Read that twice: God is not only able, but intends to show His glory through whatever He does with the PC(USA). That may be redeeming the institution; it may be a long period of preserving a faithful remnant in the midst of human brokenness and disobedience; or it may be the destruction and judgment of that human institution.

Recognizing this theological reality, I would also affirm that God is able to and purposes to use those who are obedient to bring about His glory, regardless of the particular trajectory of the denomination. I am not called primarily to fix or to abandon the PC(USA), but to be faithful in my personal obedience and public ministry. I believe that in so doing, I will participate in bringing glory to God. I long for that obedience to take the form of complete redemption of the institution; alternately, I would be relieved to have clear release to minister somewhere that is a better “fit” theologically. I trust God will safeguard me and my family if the end of the institution comes (and hope it’s not as close a call as it was for Lot). And finally, I choose obedience (if reluctantly) if the present reality is persisting obediently in the broken institution.

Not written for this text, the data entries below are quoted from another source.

Definition plot_df (df_y : DataFrame) (selected_month : string) : Result DataFrame :=
  if String.eqb selected_month "All Months" then Ok df_y
  else month_num <- month_num_of selected_month ;;
       Ok (filter (fun r => (month r =? month_num)%Z) df_y).

Definition daily_rev (plot : DataFrame) : list (Date * Q) :=
  agg sum_order_total (groupby day plot).

Inductive Panel : Type :=
| Info (message : string)
| LineChart (table : list (Date * Q)).

(* DataFrame.empty *)
Definition empty {A : Type} (l : list A) : bool :=
  match l with
  | [] => true
  | _ :: _ => false
  end.

(* one column of the section; [selected_month] is what the selectbox
   built from [month_options] returned *)
Definition daily_revenue_panel (y : Z) (filtered_df : DataFrame) (selected_month : string)
  : Result Panel :=
  let df_y := df_year y filtered_df in
  _ <- month_options df_y ;;
  plot <- plot_df df_y selected_month ;;
  let daily := daily_rev plot in
  if empty daily then Ok (Info "No data available for this month.")
  else Ok (LineChart daily).

(** ** The script, top to bottom *)

Record Page : Type := {
  page_kpi : KPI;
  page_customer_revenue : list (string * Q);
  page_top_spender : string * Q;
  page_customer_loyalty : list (string * Z);
  page_most_loyal : string * Z;
  page_rev_cat : list (string * Q);
  page_vol_cat : list (string * Z);
  page_item_perf : list ((string * string) * (Z * Q));
  page_weekday_order : list (string * Z);
  page_daily_2022 : Panel;
  page_daily_2023 : Panel
}.

Definition dashboard {S : SortValues} (df : DataFrame)
    (selected_category selected_weekday : list string)
    (selected_month_2022 selected_month_2023 : string) : Result Page :=
  let filtered_df := filter_df df selected_category selected_weekday in
  let kpi := kpi_metrics filtered_df in
  let revenue := customer_revenue filtered_df in
  top_spender <- iloc0 revenue ;;
  let loyalty := customer_loyalty filtered_df in
  most_loyal <- iloc0 loyalty ;;
  let rc := rev_cat filtered_df in
  let vc := vol_cat filtered_df in
  let ip := item_perf filtered_df in
  let wo := weekday_order filtered_df in
  p2022 <- daily_revenue_panel 2022 filtered_df selected_month_2022 ;;
  p2023 <- daily_revenue_panel 2023 filtered_df selected_month_2023 ;;
  Ok {| page_kpi := kpi;
        page_customer_revenue := revenue;
        page_top_spender := top_spender;
        page_customer_loyalty := loyalty;
        page_most_loyal := most_loyal;
        page_rev_cat := rc;
        page_vol_cat := vc;
        page_item_perf := ip;
        page_weekday_order := wo;
        page_daily_2022 := p2022;
        page_daily_2023 := p2023 |}.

Does that mean I am “letting go and letting God” and not engaged in being a change agent, as some other friends have suggested? On the contrary, I am as engaged in denominational renewal as anyone I know. But I do so out of a sense of calling rather than the frustration of “one more battle in the big war.” A deep stream of strength and peace flows out of that calling. I write to remind my brothers and sisters who are weary of the war that you are called not first to “fight” but rather to faithful obedience to the One who called you to serve Jesus Christ in the power of the Holy Spirit.

Robert Austell is pastor of Good Shepherd Church in Charlotte, N.C. He is also a life-long musician and songwriter, and a frequent conference worship leader within the PC(USA).